===== Data to examine

(* ===== verification/Rio.v ===== *)
(** * Streams ([src/rio.h], [src/rio.c])

    Model of the stream layer of src/redis-3.2.5/src/rio.h with the file backend
    of rio.c: reads and writes in chunks, and a checksum of all that passed.

    A file that is written takes [r_space] more bytes, after which [fwrite] fails;
    a file that is read ends after [r_file]. A function of the code that uses a
    stream is an [io] computation: its result is [None] when the stream failed,
    which the code signals by the result 0, -1 or a NULL pointer. *)

From S2P Require Import Prelude CLib IntSet Scan Crc64.
Local Open Scope Z_scope.

Record rio := mkRio {
  r_file : bytes;        (* what was written, or what is left to be read *)
  r_space : Z;
  r_update : bool;       (* [update_cksum] computes the checksum *)
  r_cksum : Z;
  r_processed : Z;
  r_chunk : Z            (* [max_processing_chunk] *)
}.

Definition rioInitWithFile (file : bytes) (space : Z) : rio := mkRio file space false 0 0 0.

Definition with_update (b : bool) (r : rio) : rio :=
  mkRio (r_file r) (r_space r) b (r_cksum r) (r_processed r) (r_chunk r).
Definition with_chunk (n : Z) (r : rio) : rio :=
  mkRio (r_file r) (r_space r) (r_update r) (r_cksum r) (r_processed r) n.

(** ** Computations on a stream *)

Definition io (A : Type) : Type := rio -> res (option (A * rio)).

#[export] Instance io_ret : MRet io := fun A a r => Ok (Some (a, r)).

#[export] Instance io_bind : MBind io := fun A B k m r =>
  match m r with
  | Fault e => Fault e
  | Ok None => Ok None
  | Ok (Some (a, r)) => k a r
  end.

(** A computation that does not use the stream, and the failure. *)
Definition lift {A} (m : res A) : io A := fun r => match m with Ok a => Ok (Some (a, r)) | Fault e => Fault e end.
Definition io_fail {A} : io A := fun _ => Ok None.

(** ** Reading and writing *)

Definition chunk_of (r : rio) (len : Z) : Z :=
  if negb (r_chunk r =? 0) && (r_chunk r <? len) then r_chunk r else len.

(** [rioGenericUpdateChecksum], when it is installed. *)
Definition update_cksum (r : rio) (buf : bytes) : res rio :=
  if r_update r then
    c ← crc64 (r_cksum r) buf;
    Ok (mkRio (r_file r) (r_space r) (r_update r) c (r_processed r) (r_chunk r))
  else Ok r.

(** The loop of [rioWrite]: every chunk has a byte, which bounds the fuel. *)
Fixpoint rio_write_loop (fuel : nat) (buf : bytes) (r : rio) : res (option (unit * rio)) :=
  match buf with
  | [] => Ok (Some (tt, r))
  | _ =>
      match fuel with
      | O => Fault OutOfFuel
      | S f =>
          let n := chunk_of r (Z.of_nat (length buf)) in
          let part := take (Z.to_nat n) buf in
          r ← update_cksum r part;
          if r_space r <? n then Ok None else
          rio_write_loop f (drop (Z.to_nat n) buf)
            (mkRio (r_file r ++ part) (r_space r - n) (r_update r) (r_cksum r) (u64 (r_processed r + n)) (r_chunk r))
      end
  end.

Definition rioWrite (buf : bytes) : io unit := rio_write_loop (length buf) buf.

(** The loop of [rioRead]; [got] is what was read. *)
Fixpoint rio_read_loop (fuel : nat) (len : Z) (got : bytes) (r : rio) : res (option (bytes * rio)) :=
  if len =? 0 then Ok (Some (got, r)) else
  match fuel with
  | O => Fault OutOfFuel
  | S f =>
      let n := chunk_of r len in
      if Z.of_nat (length (r_file r)) <? n then Ok None else
      let part := take (Z.to_nat n) (r_file r) in
      r ← update_cksum r part;
      rio_read_loop f (len - n) (got ++ part)
        (mkRio (drop (Z.to_nat n) (r_file r)) (r_space r) (r_update r) (r_cksum r) (u64 (r_processed r + n)) (r_chunk r))
  end.

Definition rioRead (len : Z) : io bytes := rio_read_loop (Z.to_nat len) len [].

(** ** What a write and a read do *)

(** The checksum after the bytes of [b]. *)
Definition sum_after (r : rio) (b : bytes) : Z := if r_update r then crc64_ref (r_cksum r) b else r_cksum r.

Definition wrote (r : rio) (b : bytes) : rio :=
  mkRio (r_file r ++ b) (r_space r - Z.of_nat (length b)) (r_update r) (sum_after r b)
    (u64 (r_processed r + Z.of_nat (length b))) (r_chunk r).

Definition consumed (r : rio) (b : bytes) : rio :=
  mkRio (drop (length b) (r_file r)) (r_space r) (r_update r) (sum_after r b)
    (u64 (r_processed r + Z.of_nat (length b))) (r_chunk r).

(** A stream in use: the counters are 64-bit words. *)
Definition rio_ok (r : rio) : Prop := 0 <= r_chunk r /\ u64 (r_processed r) = r_processed r.

Lemma u64_u64 x y : u64 (u64 x + y) = u64 (x + y).
Proof. unfold u64. by rewrite Zplus_mod_idemp_l. Qed.

Lemma wrote_ok r b : rio_ok r -> rio_ok (wrote r b).
Proof. intros [? ?]. split; cbn; [done|]. unfold u64. by rewrite Zmod_mod. Qed.

Lemma consumed_ok r b : rio_ok r -> rio_ok (consumed r b).
Proof. intros [? ?]. split; cbn; [done|]. unfold u64. by rewrite Zmod_mod. Qed.

Lemma crc64_ref_app c a b : crc64_ref c (a ++ b) = crc64_ref (crc64_ref c a) b.
Proof. unfold crc64_ref. by rewrite fold_left_app. Qed.

Lemma sum_after_app r a b : sum_after r (a ++ b) = sum_after (wrote r a) b.
Proof. unfold wrote, sum_after. cbn. destruct (r_update r); [apply crc64_ref_app|done]. Qed.

Lemma wrote_nil r : rio_ok r -> wrote r [] = r.
Proof.
  intros [_ Hp]. destruct r as [f s u c p k]. unfold wrote, sum_after. cbn in *. rewrite app_nil_r, Z.sub_0_r, Z.add_0_r, Hp.
  by destruct u.
Qed.

Lemma wrote_app r a b : wrote (wrote r a) b = wrote r (a ++ b).
Proof.
  unfold wrote. rewrite sum_after_app. cbn. rewrite u64_u64, app_assoc, length_app. f_equal; [lia|f_equal; lia].
Qed.

Lemma consumed_nil r : rio_ok r -> consumed r [] = r.
Proof.
  intros [_ Hp]. destruct r as [f s u c p k]. unfold consumed, sum_after. cbn in *. rewrite drop_0, Z.add_0_r, Hp. by destruct u.
Qed.

Lemma consumed_app r a b : consumed (consumed r a) b = consumed r (a ++ b).
Proof.
  unfold consumed, sum_after. cbn. rewrite u64_u64, drop_drop, length_app.
  destruct (r_update r); [rewrite crc64_ref_app|]; f_equal; f_equal; lia.
Qed.

Lemma update_cksum_ok r b : Forall byte_ok b ->
  update_cksum r b = Ok (mkRio (r_file r) (r_space r) (r_update r) (sum_after r b) (r_processed r) (r_chunk r)).
Proof.
  intros Hb. unfold update_cksum, sum_after. destruct r as [f s u c p k]. cbn. destruct u; [|done].
  by rewrite crc64_reference, bind_ok.
Qed.

Lemma chunk_range r len : rio_ok r -> 0 < len -> 0 < chunk_of r len <= len.
Proof.
  intros [Hc _] Hl. unfold chunk_of. destruct (Z.eqb_spec (r_chunk r) 0), (Z.ltb_spec (r_chunk r) len); cbn; lia.
Qed.

Lemma rio_write_loop_ok fuel : forall buf r, rio_ok r -> Forall byte_ok buf -> (length buf <= fuel)%nat ->
  0 <= r_space r ->
  rio_write_loop fuel buf r = Ok (if Z.of_nat (length buf) <=? r_space r then Some (tt, wrote r buf) else None).
Proof.
  induction fuel as [|f IH]; intros buf r Hr Hb Hf Hs; (destruct buf as [|x buf];
    [cbn; rewrite (proj2 (Z.leb_le 0 _)) by lia; by rewrite wrote_nil|]); [cbn in Hf; lia|].
  cbn [rio_write_loop]. set (b := x :: buf) in *. set (n := chunk_of r (Z.of_nat (length b))).
  assert (0 < n <= Z.of_nat (length b)) as Hn by (apply chunk_range; [done|]; subst b; cbn; lia).
  set (part := take (Z.to_nat n) b).
  assert (Forall byte_ok part) as Hp by (by apply Forall_take).
  assert (Z.of_nat (length part) = n) as Hlen by (subst part; len_lia).
  rewrite update_cksum_ok, bind_ok by done. cbn [r_space r_file r_update r_cksum r_processed r_chunk].
  destruct (Z.ltb_spec (r_space r) n); [rewrite (proj2 (Z.leb_gt _ _)) by lia; done|].
  assert (mkRio (r_file r ++ part) (r_space r - n) (r_update r) (sum_after r part) (u64 (r_processed r + n)) (r_chunk r) = wrote r part) as ->
    by (unfold wrote; by rewrite Hlen).
  rewrite IH; [|by apply wrote_ok|by apply Forall_drop|rewrite length_drop; lia|cbn; lia].
  rewrite wrote_app. replace (part ++ drop (Z.to_nat n) b) with b by (unfold part; by rewrite take_drop).
  rewrite length_drop. cbn [r_space wrote].
  destruct (Z.leb_spec (Z.of_nat (length b)) (r_space r)), (Z.leb_spec (Z.of_nat (length b - Z.to_nat n)) (r_space r - Z.of_nat (length part)));
    (lia || done).
Qed.

Lemma rio_read_loop_ok fuel : forall b rest got r, rio_ok r -> Forall byte_ok b -> (length b <= fuel)%nat -> r_file r = b ++ rest ->
  rio_read_loop fuel (Z.of_nat (length b)) got r = Ok (Some (got ++ b, consumed r b)).
Proof.
  induction fuel as [|f IH]; intros b rest got r Hr Hb Hf Hfile.
  { destruct b; [|cbn in Hf; lia]. cbn. by rewrite app_nil_r, consumed_nil. }
  cbn [rio_read_loop]. destruct (Z.eqb_spec (Z.of_nat (length b)) 0) as [E0|E0].
  { destruct b; [|cbn in E0; lia]. by rewrite app_nil_r, consumed_nil. }
  set (n := chunk_of r (Z.of_nat (length b))).
  assert (0 < n <= Z.of_nat (length b)) as Hn by (apply chunk_range; [done|lia]).
  rewrite Hfile. rewrite (proj2 (Z.ltb_ge _ _)) by len_lia. rewrite take_app_le by lia.
  set (part := take (Z.to_nat n) b).
  assert (Z.of_nat (length part) = n) as Hlen by (subst part; len_lia).
  rewrite update_cksum_ok, bind_ok by (by apply Forall_take). cbn [r_space r_file r_update r_cksum r_processed r_chunk].
  assert (Z.of_nat (length b) - n = Z.of_nat (length (drop (Z.to_nat n) b))) as -> by (rewrite length_drop; lia).
  assert (mkRio (drop (Z.to_nat n) (r_file r)) (r_space r) (r_update r) (sum_after r part) (u64 (r_processed r + n)) (r_chunk r) = consumed r part) as ->.
  { unfold consumed. rewrite <- Hlen. by rewrite Nat2Z.id. }
  rewrite (IH _ rest).
  - rewrite <- app_assoc, consumed_app. unfold part. by rewrite take_drop.
  - by apply consumed_ok.
  - by apply Forall_drop.
  - rewrite length_drop. lia.
  - cbn. rewrite Hfile, drop_app_le by lia. do 2 f_equal. lia.
Qed.

(** [m] writes [b] and returns [x], or fails when there is no room for [b]. *)
Definition writes {A} (m : io A) (x : A) (b : bytes) : Prop :=
  Forall byte_ok b /\ forall r, rio_ok r -> 0 <= r_space r ->
    m r = Ok (if Z.of_nat (length b) <=? r_space r then Some (x, wrote r b) else None).

(** [m] reads [b] and returns [x]. *)
Definition gives {A} (m : io A) (x : A) (b : bytes) : Prop :=
  Forall byte_ok b /\ forall r rest, rio_ok r -> r_file r = b ++ rest -> m r = Ok (Some (x, consumed r b)).

Create HintDb rio.

Lemma writes_bind {A B} (m : io A) (k : A -> io B) x y a b :
  writes m x a -> writes (k x) y b -> writes (x ← m; k x) y (a ++ b).
Proof.
  intros [Ha Hm] [Hb Hk]. split; [by apply Forall_app|]. intros r Hr Hs. unfold mbind, io_bind. rewrite Hm, length_app by done.
  destruct (Z.leb_spec (Z.of_nat (length a)) (r_space r)); [|rewrite (proj2 (Z.leb_gt _ _)) by lia; done].
  rewrite Hk; [|by apply wrote_ok|cbn; lia]. rewrite wrote_app. cbn [r_space wrote].
  destruct (Z.leb_spec (Z.of_nat (length b)) (r_space r - Z.of_nat (length a))),
    (Z.leb_spec (Z.of_nat (length a + length b)) (r_space r)); (lia || done).
Qed.

Lemma writes_ret {A} (x : A) : writes (mret x) x [].
Proof.
  split; [constructor|]. intros r Hr Hs. cbn. rewrite (proj2 (Z.leb_le 0 _)) by lia. by rewrite wrote_nil.
Qed.

Lemma writes_lift {A} (m : res A) x : m = Ok x -> writes (lift m) x [].
Proof. intros ->. exact (writes_ret x). Qed.

Lemma writes_rio b : Forall byte_ok b -> writes (rioWrite b) tt b.
Proof. intros Hb. split; [done|]. intros r Hr Hs. by apply rio_write_loop_ok. Qed.

(** The result of the last step does not write. *)
Lemma writes_bind_l {A B} (m : io A) (k : A -> io B) x y b : writes m x b -> writes (k x) y [] -> writes (x ← m; k x) y b.
Proof. intros H1 H2. rewrite <- (app_nil_r b). by eapply writes_bind. Qed.

Lemma writes_bind_r {A B} (m : io A) (k : A -> io B) x y b : writes m x [] -> writes (k x) y b -> writes (x ← m; k x) y b.
Proof. intros H1 H2. change b with ([] ++ b). by eapply writes_bind. Qed.

Lemma gives_bind {A B} (m : io A) (k : A -> io B) x y a b :
  gives m x a -> gives (k x) y b -> gives (x ← m; k x) y (a ++ b).
Proof.
  intros [Ha Hm] [Hb Hk]. split; [by apply Forall_app|]. intros r rest Hr Hf. unfold mbind, io_bind.
  rewrite <- app_assoc in Hf. rewrite (Hm r (b ++ rest)) by done.
  rewrite (Hk _ rest); [by rewrite consumed_app|by apply consumed_ok|]. cbn. rewrite Hf. by rewrite drop_app_length.
Qed.

Lemma gives_ret {A} (x : A) : gives (mret x) x [].
Proof. split; [constructor|]. intros r rest Hr Hf. cbn. by rewrite consumed_nil. Qed.

Lemma gives_lift {A} (m : res A) x : m = Ok x -> gives (lift m) x [].
Proof. intros ->. exact (gives_ret x). Qed.

Lemma gives_read b n : Forall byte_ok b -> n = Z.of_nat (length b) -> gives (rioRead n) b b.
Proof.
  intros Hb ->. split; [done|]. intros r rest Hr Hf. unfold rioRead. rewrite Nat2Z.id.
  by rewrite (rio_read_loop_ok _ b rest).
Qed.

Lemma gives_bind_l {A B} (m : io A) (k : A -> io B) x y b : gives m x b -> gives (k x) y [] -> gives (x ← m; k x) y b.
Proof. intros H1 H2. rewrite <- (app_nil_r b). by eapply gives_bind. Qed.

Lemma gives_bind_r {A B} (m : io A) (k : A -> io B) x y b : gives m x [] -> gives (k x) y b -> gives (x ← m; k x) y b.
Proof. intros H1 H2. change b with ([] ++ b). by eapply gives_bind. Qed.

#[export] Hint Resolve writes_ret writes_lift writes_rio gives_ret gives_lift gives_read : rio.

==========

# What is needed
Output the lines above exactly, but only those between the line holding "(** The checksum after the bytes of [b]. *)" and the line holding "mkRio (drop (length", inclusive.

# Completed task
(** The checksum after the bytes of [b]. *)
Definition sum_after (r : rio) (b : bytes) : Z := if r_update r then crc64_ref (r_cksum r) b else r_cksum r.

Definition wrote (r : rio) (b : bytes) : rio :=
  mkRio (r_file r ++ b) (r_space r - Z.of_nat (length b)) (r_update r) (sum_after r b)
    (u64 (r_processed r + Z.of_nat (length b))) (r_chunk r).

Definition consumed (r : rio) (b : bytes) : rio :=
  mkRio (drop (length b) (r_file r)) (r_space r) (r_update r) (sum_after r b)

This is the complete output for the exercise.